Mais il ne contrôle absolument pas la crise de panique qui le prend. Respirer, c'est le premier réflexe de l'homme. Alors pourquoi l'air ne rentre pas dans ses poumons? Inspirer et expirer pour respirer. Mais rien à faire. Se calmer. Bon sang il y a encore une minute il balançait ses interrogations à la figure de Sébastian. Pourquoi il se retrouve assis sur le couvercle abaissé des toilettes avec le dit Sébastian accroupi devant lui?
Oh non, il venait de gâcher leur première apparition publique, plus jamais le brun ne voudrait qu'ils soient ensemble. Ils allaient rompre, leur relation n'aura duré que deux jours. Il ne voulait pas. Il voulut le dire mais les mots restèrent coincés. Mais respire bon sang ! Les larmes dévalant sur ses joues, il ne capte que maintenant qu'elles étaient responsables de sa vision troublée, et non le fait de ne plus avoir d'air dans les bronches.

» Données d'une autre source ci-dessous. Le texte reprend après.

(* ===== verification/Main.v ===== *)
(** * Starting a node

    Models the parts of [src/src/main.rs] that compute: the command line, the
    address of the metrics listener, and the address of the resolver, with what
    a node derives from its key. [Startup] models the start itself. *)

From S2P Require Import Prelude ErrorCode Net Keys Addr Proto Validate Packet Handshake.
From stdpp Require Import prelude strings.
From Stdlib Require Import Ascii.

Local Open Scope Z_scope.

(** ** Command line and environment *)
Inductive Action : Type :=
  | Show (config_path : string)
  | Generate (config_path : string)
  | Daemon (config_path : string).

(** [argv] with the program's name first; any other shape panics with the usage. *)
Definition parse_args (argv : list string) : outcome Action :=
  match argv with
  | [_argv0; a; config_path] =>
      if decide (a = "show"%string) then Ret (Show config_path)
      else if decide (a = "generate"%string) then Ret (Generate config_path)
      else Panic
  | [_argv0; config_path] => Ret (Daemon config_path)
  | _ => Panic
  end.

(** [u16::from_str]: an optional plus sign and decimal digits, in range. *)
Fixpoint digits (acc : Z) (s : string) : option Z :=
  match s with
  | EmptyString => Some acc
  | String c s =>
      let n := Z.of_N (N_of_ascii c) in
      if (48 <=? n) && (n <=? 57) then digits (10 * acc + (n - 48)) s else None
  end.

Definition parse_u16 (s : string) : option Z :=
  let s := match s with
           | String "+"%char (String _ _ as s') => s'
           | _ => s
           end in
  match s with
  | EmptyString => None
  | _ => n ← digits 0 s; if n <=? 65535 then Some n else None
  end.

(** The port of the listener on the unspecified address; [var] is the value of
    METRICS_PORT. *)
Definition get_metrics_addr (var : option string) : outcome (IpAddr * Z) :=
  match var with
  | None => Ret (V6 0, 9189)
  | Some p => match parse_u16 p with Some port => Ret (V6 0, port) | None => Panic end
  end.

Example metrics_ports :
  get_metrics_addr None = Ret (V6 0, 9189) ∧
  get_metrics_addr (Some "+080"%string) = Ret (V6 0, 80) ∧
  get_metrics_addr (Some "65536"%string) = Panic ∧
  get_metrics_addr (Some "+"%string) = Panic.
Proof. by vm_compute. Qed.

(** ** The identity of a node *)
Section Setup.
Context `{Ipnet, IrohKeys}.

(** The resolver's address: the own address with its lowest bit flipped. *)
Definition dns_server_addr (own : IpAddr) : outcome Z :=
  match own with
  | V6 addr => Ret (Z.lxor addr 1)
  | V4 _ => Panic
  end.

End Setup.

(** ** Properties *)
Section Facts.
Context `{IpnetLaws, IrohLaws}.

Lemma lxor_one_ne a : Z.lxor a 1 ≠ a.
Proof.
  intros E. apply (f_equal (λ z, Z.testbit z 0)) in E. cbv beta in E.
  rewrite Z.lxor_spec in E. change (Z.testbit 1 0) with true in E.
  destruct (Z.testbit a 0); discriminate E.
Qed.

Lemma lxor_one_unsigned a : unsigned 128 a → unsigned 128 (Z.lxor a 1).
Proof.
  intros Ha. apply unsigned_bits; [lia| |].
  - apply Z.lxor_nonneg. destruct Ha. split; intros; lia.
  - intros i Hi. rewrite Z.lxor_spec, (testbit_unsigned_high 128 a) by (done || lia).
    by rewrite (testbit_unsigned_high 128 1) by (by_decide || lia).
Qed.

(** Flipping the lowest bit stays in every network with a host part. *)
Lemma lxor_one_network a p :
  0 ≤ p ≤ 127 → network 128 (Z.lxor a 1) p = network 128 a p.
Proof.
  intros Hp. unfold network. apply Z.bits_inj'. intros i Hi.
  rewrite !Z.land_spec, Z.lxor_spec, testbit_high_mask by lia.
  destruct (Z.leb_spec (128 - p) i); [|by rewrite !andb_false_r].
  rewrite (testbit_unsigned_high 1 1) by (by_decide || lia). by rewrite xorb_false_r.
Qed.

(** What a node derives from a subnet that an accepted configuration can have:
    its own address lies in the subnet, any peer with the default networks
    accepts its advertisement as exactly that address, its gateway can answer,
    and its resolver has another address of the same subnet. *)
Lemma own_identity (subnet : Z) (secret_key : SecretKey) :
  0 ≤ subnet ≤ MAX_SUBNET →
  ∃ own sig resolver,
    generate_signed_ipnet (Net6 (vpn_subnet subnet)) secret_key = Ret (own, sig) ∧
    IpNet_wf own ∧ is_ipv6 (IpNet_addr own) = true ∧
    in_network (Net6 (vpn_subnet subnet)) (IpNet_addr own) ∧
    validate_addresses [Net6 VPN_IPV6_DEFAULT_ALLOWED] (own_advertise own sig)
      (SecretKey_public secret_key) = ([own], []) ∧
    IcmpGateway_wf (from_addr (IpNet_addr own)) ∧
    dns_server_addr (IpNet_addr own) = Ret resolver ∧
    IpAddr_wf (V6 resolver) ∧ V6 resolver ≠ IpNet_addr own ∧
    in_network (Net6 (vpn_subnet subnet)) (V6 resolver).
Proof.
  intros Hs. change MAX_SUBNET with 0x7fff in Hs.
  assert (unsigned 16 subnet) as Hu by (unfold unsigned; lia).
  destruct (own_advertise_validated subnet secret_key Hu) as (own & sig & Eg & Hv).
  change MAX_SUBNET with 0x7fff in Hv. rewrite (proj2 (Z.leb_le _ _)) in Hv by lia.
  destruct (vpn_subnet_contained subnet Hu) as [Hwf _].
  destruct (generate_verify (Net6 (vpn_subnet subnet)) secret_key Hwf ltac:(done))
    as (own' & sig' & Eg' & Howf & _ & Hin & _).
  rewrite Eg in Eg'. injection Eg' as <- <-.
  destruct own as [n|n]; [done|]. simpl in Hin.
  assert (unsigned 128 (addr6 n)) as Ha by apply Howf.
  exists (Net6 n), sig, (Z.lxor (addr6 n) 1). simpl. split_and!; try done.
  - split; simpl; intros; by simplify_eq.
  - by apply lxor_one_unsigned.
  - intros [= E]. by apply lxor_one_ne in E.
  - rewrite lxor_one_network; [done|]. simpl. lia.
Qed.
End Facts.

Cependant il faut qu'il se calme, sinon il risque de tomber dans les pommes. Mais Sébastian a beau s'égosiller, Eden devant lui est dans un autre monde que le sien. Il faut le ramener sur Terre, pour leur bien à tous les deux. Effectivement si Eden ne reprend pas contenance dans les minutes, les secondes qui suivent, l'échec pourrait bien déclencher une crise de panique chez le brun également.
– Eden, écoute moi !
Sébastian avait assisté à la chute et ne savait pas comment le faire revenir. Il y a bien longtemps qu'il n'a pas gérer une crise de ce genre. Il lui semble même qu'il n'en a jamais fait d'aussi intense. Pas au point d'occulter tout ce qui l'entoure. La solution avait été la plupart du temps un de ses cousins, Lucio, qui le calmait. Mais comment s'y prenait- il déjà ? Il lui semble qu'il le prenait dans ses bras et qu'il se réveillait dans son lui et avait le droit à des cookies.
Alors il prit comme il put Eden entre ses bras, calant la tête au anglaise dans son coup. Lui embrassant le front et lui murmurant des mots doux. Et ça avait l'air de marcher. Doucement il vit le fils Campbell reprendre son souffle, les larmes se faire moins pressées. Il reprit même assez de volonté et de mouvement pour bouger et passer ses bras autour des épaules qui le soutenaient. Des pleurs, il ne reste que des hoquets distancés. Les tremblements sont finis, ainsi que la pause déjeuner... depuis presque dix minutes. Inutile de se présenter au premier cours de l'après-midi.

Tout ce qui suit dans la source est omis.